One of my simplest projects is my reading tracker.

For reasons explained in my March 2021 Report from Mount TBR, I recently ditched Goodreads. Because I’m in the middle of umpteen-hundred series, however, I did want to continue recording what I read. I also like to refer back to see why I enjoyed a book (or didn’t) and read any thoughts I might have had.

This is what my reading tracker looks like—the raw data view. It’s a spreadsheet.

Each one of these lines ‘opened’ becomes a page, which is generally the view I use to enter a new item.

I only bothered adding book covers, URLs, ISBNs and the like for about a month before I decided that while I loved the look of my gallery view—

—I didn’t really need a record of that data. What’s most important to me is the series, the format, the provenance (where the book came from), and how I felt about it. The only reason I’ve added a rating field (currently hidden) is so I can find, at a glance, the books I loved for reading recap posts. I could easily replace the rating field with another tag, which is how I used to mark my favourites on Goodreads.

If you did want to include a cover without the hassle of downloading an image and then uploading it to your Notion database, check the Notion subreddit. Be warned, it’s as much a rabbit hole as Notion itself. There are a number (as in, like, a thousand) of people writing awesome little macros and plugins for your Notion database, including one that pulls book cover images from Goodreads.

I can also view my reading tracker as a list, and this the format that shows the most clearly how many books I’ve read (although the tally does appear at the bottom of the spreadsheet/default view). Because I started this tracker in December last year, the number is essentially meaningless, however. It’s not the number of books I’ve read in one calendar year, meaning I currently feel no pressure whatsoever to achieve a goal. I’m reading simply for the pleasure of reading—and also trying to tackle my massive TBRs.

If I did want to see how many books I’ve read in 2021, however, or by a single author, or in a single series, I can learn all of that by using a sort, and I can create a sort in ANY view. So I can sort my lovely gallery by author and see that I’ve read three books by A.G. Riddle.

To display books read in 2021, I can simply search for 2021. I can also check how many books I’ve borrowed through the Philadelphia Free Library by searching for my Libby tag. If I apply a search on top of a sort, I can get a feel for how many books I’ve borrowed from the library in 2021, and so on.

Except to get screenshots for this post, I might never use these sorts, but I like numbers, so I like the ability to be able to sort my data in such incremental ways.

When I first devised this tracker, I thought I’d copy a new version to use for each year, but quickly discarded that idea for the very reason I track my reading: series continuity. While my tags (authors, series, format, etc.) will carry over with each copy of the template, the data doesn’t, meaning I’d have to check several databases for series entries.

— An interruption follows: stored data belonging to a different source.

(** * mkvauto: title selection, scan parser, encode queue and worker

    A shallow embedding of the Go sources

      - [internal/disk/types.go]      (SanitizeFilename)
      - [internal/makemkv/parser.go]  (ParseInfo, CalculatePercentage,
                                       SelectTitles, findLongestTitle)
      - [internal/encode/state.go]    (StatePersistence.Save / Load)
      - [internal/encode/queue.go]    (the Queue operations)
      - [internal/encode/worker.go]   (handleControl, encodeItem)
      - [internal/encode/handbrake.go] (the output reader; Pause, Resume,
                                       Cancel)
      - [internal/makemkv/client.go]  (ScanDisc)
      - [internal/disk/detector.go]   (Start)
      - [internal/ui]                 (Update, handleKeyPress)
      - [internal/app/app.go]         (processDisc's manual selection,
                                       scanForMissingEncodes, formatSize)

    Go strings are byte sequences and are modelled by [string] (a list of
    8-bit characters).  [int] (taken to be 64 bits wide), [int64] and
    [time.Duration] are modelled by [Z]; where the source does arithmetic on
    them the 64-bit wrap-around is written out.  [float64] is modelled by
    [spec_float] at precision 53, i.e. IEEE 754 binary64 with
    round-to-nearest-even.  What the operating system, the clock, Go's map
    iteration and [encoding/json] decide is an explicit input of the
    functions that depend on it. *)

From Stdlib Require Import ZArith Ascii String SpecFloat Lia.
From Stdlib Require DecimalString DecimalPos DecimalN.
From stdpp Require Import base list strings gmap sorting.

Local Open Scope Z_scope.

(** ** The parts of Go's [strings] and [strconv] packages that the sources call *)

Module GoStrings.

(** [len(s)] *)
Definition len (s : string) : Z := Z.of_nat (String.length s).
Lemma stats_inv_step (s s' : stats_state) (i : nat) :
  stats_inv totals calls s -> stats_step calls s i = Some s' ->
  stats_inv totals calls s'.
Proof.
  intros (Hmx & Hup & Hdown & Hrep) Hstep. unfold stats_step in Hstep.
  destruct (nth_error (ss_pcs s) i) as [pc|] eqn:Hpc; [|discriminate].
  destruct (nth_error calls i) as [[uploaded downloaded]|] eqn:Hc;
    [|discriminate].
  assert (Hother : forall pc' j q,
            nth_error (list_update (ss_pcs s) i pc') j = Some q ->
            (j = i /\ q = pc') \/ (j <> i /\ nth_error (ss_pcs s) j = Some q)).
  { intros pc' j q Hq. eapply nth_error_update_inv; eauto. }
  pose proof (fun f sel pc' =>
                credited_move f sel (ss_pcs s) i pc pc'
                  (uploaded, downloaded) Hpc Hc) as Hmove.
  assert (Hrep' : forall r,
            In r (ss_reports s ++ [ss_totals s]) ->
            map up_added (ss_pcs s) = map down_added (ss_pcs s) ->
            exists mask, r = totals_after totals calls mask).
  { intros r Hr E. apply in_app_iff in Hr as [Hr|[<-|[]]]; [now apply Hrep|].
    exists (map down_added (ss_pcs s)). unfold totals_after.
    rewrite (surjective_pairing (ss_totals s)), Hup, Hdown. now rewrite E. }
  destruct pc;
    try (destruct (ss_holder s) eqn:Hh; [discriminate|]);
    try discriminate;
    try (assert (Hh : ss_holder s = Some i)
           by (eapply (Hmx i); [exact Hpc | reflexivity]));
    inversion Hstep; subst s'; clear Hstep;
    unfold stats_inv; cbn [ss_pcs ss_totals ss_holder ss_reports];
    (split; [mutex_case Hother Hmx|]);
    rewrite !Hmove; cbn [up_added down_added fst snd];
    (split; [rewrite Hup, ?Z.add_mod_idemp_l by lia; f_equal; lia|]);
    (split; [rewrite Hdown, ?Z.add_mod_idemp_l by lia; f_equal; lia|]);
    try exact Hrep.
  (* the report *)
  intros r Hr. apply (Hrep' r Hr).
  apply map_ext_in. intros q Hq. destruct q; try reflexivity.
  apply In_nth_error in Hq as [j Hj].
  pose proof (Hmx j SpAddDown Hj eq_refl) as Hj'.
  assert (j = i) by congruence. subst j. congruence.
Qed.
(* ===== verification/GoErrors.v ===== *)
(** * Go error values

    An [error] is what [Error()], [errors.Is] and [errors.As] can see of a Go
    error: its text, the errors it wraps, and the identities the operator tests
    for. A nil error is the [None] of [option error]; a function returning a value
    and an error returns [A + error]. *)

From S2P Require Import Prelude GoStrings.

(** The API server refusals the operator tells apart: [apierrors.IsNotFound],
    [IsConflict], [IsAlreadyExists], [IsForbidden], [IsInvalid]. *)
Inductive APIReason := NotFound | Conflict | AlreadyExists | Forbidden | Invalid | OtherReason.

#[export] Instance APIReason_eq_dec : EqDecision APIReason.
Proof. solve_decision. Defined.

Inductive error :=
| New (msg : string)
| Sentinel (msg : string)
| StatusError (reason : APIReason) (msg : string)
| Errorf (msg : string) (wrapped : list error)
| Joined (errs : list error)
| SettingRejected (command : string) (err : error)
| Neo4jError (code text : string).

(** [err.Error()]. *)
Fixpoint Error (e : error) : string :=
  match e with
  | New msg | Sentinel msg | StatusError _ msg | Errorf msg _ | Neo4jError _ msg => msg
  | Joined errs => Join (List.map Error errs) (bytes [10])
  | SettingRejected command err => command ^^ ": " ^^ Error err
  end.

(** [errors.Join]: nil when there is nothing to join. *)
Definition errors_Join (errs : list error) : option error :=
  match errs with [] => None | _ => Some (Joined errs) end.

(** The text [%w] of [errors.Join(errs...)] renders: Go prints a nil error as
    ["%!w(<nil>)"]. *)
Definition wrapped_text (e : option error) : string :=
  match e with Some e => Error e | None => "%!w(<nil>)" end.

(** [fmt.Errorf(prefix + ": %w", err)]. *)
Definition wrap (prefix : string) (err : error) : error :=
  Errorf (prefix ^^ ": " ^^ Error err) [err].

(** A test that holds of the error or of one it wraps: the walk of [errors.Is] and
    [errors.As]. *)
Fixpoint in_tree (p : error → bool) (e : error) : bool :=
  p e ||
  match e with
  | Errorf _ es | Joined es => List.existsb (in_tree p) es
  | SettingRejected _ err => in_tree p err
  | _ => false
  end.

(** [errors.Is(err, sentinel)] for a package-level sentinel. *)
Definition errors_Is (sentinel : string) (e : error) : bool :=
  in_tree (λ e, match e with Sentinel m => bool_decide (m = sentinel) | _ => false end) e.

(** The reason of the first API status in the tree, in the pre-order walk of
    [errors.As]. *)
Fixpoint reason_for (e : error) : option APIReason :=
  match e with
  | StatusError r _ => Some r
  | Errorf _ es | Joined es =>
      (fix go es := match es with
                    | [] => None
                    | e :: es => match reason_for e with Some r => Some r | None => go es end
                    end) es
  | SettingRejected _ err => reason_for err
  | _ => None
  end.

Definition has_reason (r : APIReason) (e : error) : bool := bool_decide (reason_for e = Some r).
Definition IsNotFound := has_reason NotFound.
Definition IsConflict := has_reason Conflict.
Definition IsAlreadyExists := has_reason AlreadyExists.
Definition IsForbidden := has_reason Forbidden.
Definition IsInvalid := has_reason Invalid.

(** [errors.As(err, *settingRejected)]: the first rejected setting of the tree. *)
Fixpoint as_setting_rejected (e : error) : option (string * error) :=
  match e with
  | SettingRejected command err => Some (command, err)
  | Errorf _ es | Joined es =>
      (fix go es := match es with
                    | [] => None
                    | e :: es => match as_setting_rejected e with Some r => Some r | None => go es end
                    end) es
  | _ => None
  end.

(** [errors.As(err, *neo4j.Neo4jError)]: the code of the first driver error of the tree. *)
Fixpoint as_neo4j_code (e : error) : option string :=
  match e with
  | Neo4jError code _ => Some code
  | Errorf _ es | Joined es =>
      (fix go es := match es with
                    | [] => None
                    | e :: es => match as_neo4j_code e with Some code => Some code | None => go es end
                    end) es
  | SettingRejected _ err => as_neo4j_code err
  | _ => None
  end.

Lemma IsNotFound_wrap p e : IsNotFound (wrap p e) = IsNotFound e.
Proof. unfold IsNotFound, has_reason, wrap. simpl. by destruct (reason_for e). Qed.
(** A plan demotes only the retiring MAIN, and only as the first half of a handover:
    the promotion of its survivors is the very next command. *)
Theorem demotion_is_handover declared observed lag n :
  single_main observed → DemoteInstance n ∈ Plan declared observed lag →
  retiring_main declared observed n ∧
  hands_over declared observed lag n (Plan declared observed lag).
Proof.
  intros Hs [Hh ->]%elem_of_Plan. split.
  - apply mains_retiring_1. by apply handover_true in Hh as [? _].
  - rewrite Plan_split, <- !app_assoc. by apply hands_over_intro.
Qed.

Lemma demotion_is_handover_witness :
  retiring_main Example.declared Example.observed "instance_1" ∧
  hands_over Example.declared Example.observed (Example.lag 0) "instance_1"
    (Plan Example.declared Example.observed (Example.lag 0)).
Proof.
  apply (demotion_is_handover Example.declared Example.observed (Example.lag 0) "instance_1");
    [apply Example.single|]. apply elem_of_Plan. split; vm_compute; reflexivity.
Defined.

(** A MAIN the coordinators put on a staying instance is never overridden: no plan
    demotes or promotes while one is there; and what a plan promotes is always declared,
    never retiring. *)
Theorem staying_main_kept declared observed lag :
  wf_topology declared →
  (single_main observed → staying_main declared observed →
    ∀ c, c ∈ Plan declared observed lag →
      match c with SetInstanceToMain _ _ | DemoteInstance _ => False | _ => True end) ∧
  (∀ cs restore, SetInstanceToMain cs restore ∈ Plan declared observed lag →
     cs ≠ [] ∧ ∀ s, s ∈ cs → s ∈ d_Name <$> DataInstances declared ∧ s ∉ retiringNames declared).
Proof.
  intros Hwf. split.
  - intros Hs Hm c Hc%elem_of_Plan. destruct c; try done.
    + destruct Hc as [Hf _]. apply hasMain_spec in Hm. congruence.
    + destruct Hc as [[Hne _]%handover_true _]. by rewrite retiringMain_none in Hne.
  - intros cs restore (_ & Hcs)%elem_of_Plan.
    assert (cs ≠ [] ∧ ∀ s, s ∈ cs → s ∈ d_Name <$> DataInstances declared) as [Hne Hin].
    { destruct Hcs as [([_ ?]%handover_true & _ & ->)|(_ & _ & t & Ht & ->)].
      - split; [done|]. by intros s [??]%elem_of_successors.
      - split; [done|]. intros s ->%list_elem_of_singleton.
        destruct (promotionTarget_Some declared (index observed)) as (t' & Ht' & ?); [|congruence].
        intros E. unfold promotionTarget in Ht. by rewrite E in Ht. }
    split; [done|]. intros s Hs. split; [auto|]. by apply declared_not_retiring, Hin.
Qed.

Lemma staying_main_kept_witness :
  let moved := [Example.row "instance_0" "main"; Example.row "instance_1" "replica"] in
  (λ c, match c with SetInstanceToMain _ _ | DemoteInstance _ => False | _ => True end)
    (UnregisterInstance "instance_1") ∧
  UnregisterInstance "instance_1" ∈ Plan Example.declared moved [].
Proof.
  intros moved. assert (UnregisterInstance "instance_1" ∈ Plan Example.declared moved []) as Hin
    by (by_decide).
  split; [|done]. revert Hin. apply (staying_main_kept Example.declared moved []).
  - apply Example.wf.
  - by_decide.
  - exists (Example.row "instance_0" "main"). split_and!; [left|done|].
    by_decide.
Defined.

(** A retiring MAIN that has nobody to hand its role to: no declared instance is
    registered, up and caught up. *)
Definition waiting (declared : Topology) (observed : list Instance) (lag : list ReplicationLag)
    (n : string) : Prop :=
  retiring_main declared observed n ∧
  ∀ i, i ∈ DataInstances declared → is_handover_candidate (index observed) (indexLag lag) i = false.

(** The states of the cluster in which there is nothing left to do, or nothing that can
    be done yet. *)
Record settled (declared : Topology) (observed : list Instance) (lag : list ReplicationLag) : Prop := {
  settled_coordinators : ∀ c, c ∈ Coordinators declared →
    ∃ row, index observed !! c_Name c = Some row ∧ i_BoltServer row = c_BoltServer c;
  settled_instances : ∀ i, i ∈ DataInstances declared →
    ∃ row, index observed !! d_Name i = Some row ∧
           (i_BoltServer row = "" ∨ i_BoltServer row = d_BoltServer i);
  settled_main : DataInstances declared = [] ∨ staying_main declared observed ∨
    ∃ n, waiting declared observed lag n;
  settled_handover : ∀ n, retiring_main declared observed n → waiting declared observed lag n;
  settled_retired_instances : ∀ i, i ∈ t_RetiringDataInstances declared →
    is_registered (index observed) (d_Name i) = true → waiting declared observed lag (d_Name i);
  settled_retired_coordinators : ∀ c, c ∈ t_RetiringCoordinators declared →
    c_Name c ≠ leaderName observed ∧ coordinatorRegistered (index observed) c = false
}.

Section settled.
Context (declared : Topology) (observed : list Instance) (lag : list ReplicationLag).
Context (Hwf : wf_topology declared) (Hs : single_main observed).

Lemma retiringMain_ne_iff :
  retiringMain declared observed ≠ "" ↔ retiring_main declared observed (retiringMain declared observed).
Proof.
  split; [apply mains_retiring_1|]. apply mains_retiring_2, wf_retiring_ne, Hwf.
Qed.

Lemma successors_nil :
  retiringMain declared observed ≠ "" →
  successors declared observed lag = [] ↔
  ∀ i, i ∈ DataInstances declared → is_handover_candidate (index observed) (indexLag lag) i = false.
Proof.
  intros Hne. unfold successors. rewrite decide_False by done.
  unfold handoverCandidates. rewrite <- bfilter_nil_iff.
  by destruct (List.filter _ _).
Qed.

Lemma handover_false_iff :
  handover declared observed lag = false ↔
  ∀ n, retiring_main declared observed n → waiting declared observed lag n.
Proof.
  rewrite <- not_true_iff_false, handover_true. split.
  - intros Hn n Hr. split; [done|]. destruct (retiringMain_eq _ _ n Hwf Hs Hr) as [E _].
    assert (retiringMain declared observed ≠ "") as Hne
      by (apply retiringMain_ne_iff; by rewrite E).
    apply successors_nil; [done|]. apply dec_stable. tauto.
  - intros Hw [Hne Hsu]. apply Hsu, successors_nil; [done|].
    by apply (Hw (retiringMain declared observed)), retiringMain_ne_iff.
Qed.

Lemma Plan_nil_settled_1 : Plan declared observed lag = [] → settled declared observed lag.
Proof.
  rewrite Plan_nil. intros Hno.
  assert (handover declared observed lag = false) as Hh.
  { apply not_true_iff_false. intros Hh. by apply (Hno (DemoteInstance (retiringMain declared observed))). }
  pose proof (proj1 handover_false_iff Hh) as Hw.
  split; [| | |done| |].
  - intros c Hc. destruct (coordinatorRegistered (index observed) c) eqn:Er.
    2: { by destruct (Hno (AddCoordinator c)). }
    apply coordinatorRegistered_spec in Er as (row & Erow & Hb). exists row. split; [done|].
    pose proof (Hno (UpdateCoordinatorBoltServer c)) as Hu. simpl in Hu.
    assert (bolt_differs (index observed) (c_Name c) (c_BoltServer c) = false) as Hd
      by (apply not_true_iff_false; tauto).
    rewrite (bolt_differs_false _ _ _ row) in Hd by done. tauto.
  - intros i Hi. destruct (is_registered (index observed) (d_Name i)) eqn:Er.
    2: { by destruct (Hno (RegisterInstance i)). }
    unfold is_registered in Er. apply bool_decide_eq_true in Er as [row Erow]. exists row. split; [done|].
    pose proof (Hno (UpdateInstanceBoltServer i)) as Hu. simpl in Hu.
    rewrite <- (bolt_differs_false _ (d_Name i)) by done. apply not_true_iff_false. tauto.
  - destruct (decide (DataInstances declared = [])) as [|Hne]; [by left|right].
    destruct (hasMain declared observed) eqn:Hm; [left; by apply hasMain_spec|right].
    destruct (decide (retiringMain declared observed = "")) as [Hr|Hr].
    + destruct (promotionTarget_Some declared (index observed) Hne) as (t & Ht & _).
      destruct (Hno (SetInstanceToMain [t] "")). simpl. naive_solver.
    + eexists. by apply Hw, retiringMain_ne_iff.
  - intros i Hi Hr. apply Hw.
    destruct (decide (d_Name i = retiringMain declared observed)) as [E|E].
    + assert (d_Name i ≠ "") as Hne by (eapply wf_data_name_ne; [done|]; set_solver).
      rewrite E in *. by apply mains_retiring_1.
    + destruct (Hno (UnregisterInstance (d_Name i))). exists i. naive_solver.
  - intros c Hc. assert (c_Name c ≠ leaderName observed) as Hl.
    { intros El. apply (Hno (YieldLeadership (leaderName observed))). simpl.
      split_and!; [done| |by eauto]. by rewrite <- El. }
    split; [done|]. apply not_true_iff_false. intros Hr. by apply (Hno (RemoveCoordinator c)).
Qed.

Lemma Plan_nil_settled_2 : settled declared observed lag → Plan declared observed lag = [].
Proof.
  intros [Hc Hi Hm Hh Hrd Hrc]. apply handover_false_iff in Hh. apply Plan_nil.
  intros [c|i|c|i|cs r|n|n|c|l]; simpl.
  - intros [Hin Hf]. destruct (Hc c Hin) as (row & Hrow & Hb).
    assert (coordinatorRegistered (index observed) c = true); [|congruence].
    apply coordinatorRegistered_spec. exists row. split; [done|]. rewrite Hb.
    by eapply wf_coordinator_bolt.
  - intros [Hin Hf]. destruct (Hi i Hin) as (row & Hrow & Hb).
    unfold is_registered in Hf. rewrite Hrow in Hf. by apply bool_decide_eq_false in Hf as [].
  - intros [Hin Hf]. destruct (Hc c Hin) as (row & Hrow & Hb).
    assert (bolt_differs (index observed) (c_Name c) (c_BoltServer c) = false); [|congruence].
    rewrite bolt_differs_false by done. auto.
  - intros [Hin Hf]. destruct (Hi i Hin) as (row & Hrow & Hb).
    assert (bolt_differs (index observed) (d_Name i) (d_BoltServer i) = false); [|congruence].
    by rewrite bolt_differs_false by done.
  - intros (Hf & [(? & _)|(Hr & _ & t & Ht & _)]); [congruence|].
    destruct Hm as [Hm|[Hm|(n & Hn & _)]].
    + unfold promotionTarget in Ht. by rewrite Hm in Ht.
    + apply hasMain_spec in Hm. congruence.
    + destruct (retiringMain_eq _ _ n Hwf Hs Hn) as [E _].
      apply (proj2 retiringMain_ne_iff); [by rewrite E|done].
  - intros [? _]. congruence.
  - intros (i & Hin & <- & Hr & Hd). destruct (Hrd i Hin Hr) as [Hn _].
    destruct (retiringMain_eq _ _ _ Hwf Hs Hn) as [E _]. by rewrite Hd in Hh.
  - intros (Hin & _ & Hr). destruct (Hrc c Hin) as [_ ?]. congruence.
  - intros (-> & _ & c & Hin & Hn). by destruct (Hrc c Hin).
Qed.
End settled.

(** The plan is empty exactly in the settled states: every declared member registered
    at its declared address, MAIN on a staying instance, and everything retiring gone,
    save a retiring MAIN waiting for a survivor to catch up. *)
Theorem Plan_empty_iff_settled declared observed lag :
  wf_topology declared → single_main observed →
  Plan declared observed lag = [] ↔ settled declared observed lag.
Proof. split; [by apply Plan_nil_settled_1|by apply Plan_nil_settled_2]. Qed.

Lemma Plan_empty_iff_settled_witness :
  let behind := [Example.row "coordinator_0" "leader"; Example.row "instance_0" "replica";
                 Example.row "instance_1" "main"] in
  settled Example.declared behind (Example.lag 7) ∧ Retired Example.declared behind = false.
Proof.
  split; [|done]. apply Plan_empty_iff_settled; [apply Example.wf| |by vm_compute].
  by_decide.
Defined.

(** A cluster whose plan is empty has shed every retiring member, or it is a MAIN
    waiting for a survivor: the pass that sheds is never stuck on anything else. *)
Theorem shed_waits_only_for_survivor declared observed lag :
  wf_topology declared → single_main observed → Plan declared observed lag = [] →
  Retired declared observed = true ∨
  ∃ n, waiting declared observed lag n ∧
       ∀ i, i ∈ t_RetiringDataInstances declared →
            is_registered (index observed) (d_Name i) = true → d_Name i = n.
Proof.
  intros Hwf Hs Hp. apply Plan_nil_settled_1 in Hp as [_ _ _ _ Hrd Hrc]; [|done..].
  destruct (existsb (λ i, is_registered (index observed) (d_Name i)) (t_RetiringDataInstances declared)) eqn:E.
  - apply existsb_true_iff in E as (i & Hi & Hr). right. exists (d_Name i). split; [auto|].
    intros j Hj Hrj. destruct (Hrd i Hi Hr) as [Hn _], (Hrd j Hj Hrj) as [Hm _].
    apply (retiringMain_eq _ _ _ Hwf Hs) in Hn as [<- _], Hm as [<- _]. done.
  - left. unfold Retired. apply andb_true_iff. rewrite !forallb_true_iff. split.
    + intros i Hi. apply negb_true_iff, not_true_iff_false. intros Hr.
      apply not_true_iff_false in E. apply E, existsb_true_iff. eauto.
    + intros c Hc. apply negb_true_iff, Hrc, Hc.
Qed.

Lemma shed_waits_only_for_survivor_witness :
  let gone := [Example.row "coordinator_0" "leader"; Example.row "instance_0" "main"] in
  Retired Example.declared gone = true ∨
  ∃ n, waiting Example.declared gone [] n ∧
       ∀ i, i ∈ t_RetiringDataInstances Example.declared →
            is_registered (index gone) (d_Name i) = true → d_Name i = n.
Proof.
  apply shed_waits_only_for_survivor; [apply Example.wf| |by vm_compute].
  by_decide.
Defined.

I’m slowly importing the data I downloaded from Goodreads into a separate, archival database that I can use to fully populate series as I enter the next book. I can also search my old database for that information in the meantime. Eventually, I’ll have all of that data in my new reading tracker, making it just as valuable to me as my Goodreads database was. To preserve the integrity of my Notion reading tracker, particularly series titles, I’ll first edit my old database to make sure the fields match and that I don’t have weird duplicates caused by spelling errors.

Because I’m not Goodreads and I’m not plugged into Amazon’s vast catalog of books, I’ll still have to enter tags for new authors and series as I discover them, but I’ll only ever have to do it once. Then they’ll be on the list forever after. A template of my database could be very handy for folks starting out fresh, especially if our reading tastes are similar. All those tags—authors, series, categories—will already be there. But I’d recommend using my screenshots as a guide to create your own template instead. You might want to track heat ratings of your romances, or the period for your historicals. Categories of non-fiction, or what scared you the most about a certain horror novel. You could add tags and entries for TV and movie tie-ins. You could track books you own and haven’t read yet (the TBR) or books you’d like to own or read (a wish list). The permutations are endless and you’ll only figure out which are most valuable to you by seeing which ones you use the most and which fall by the wayside (like my attempt to add covers and ISBN data).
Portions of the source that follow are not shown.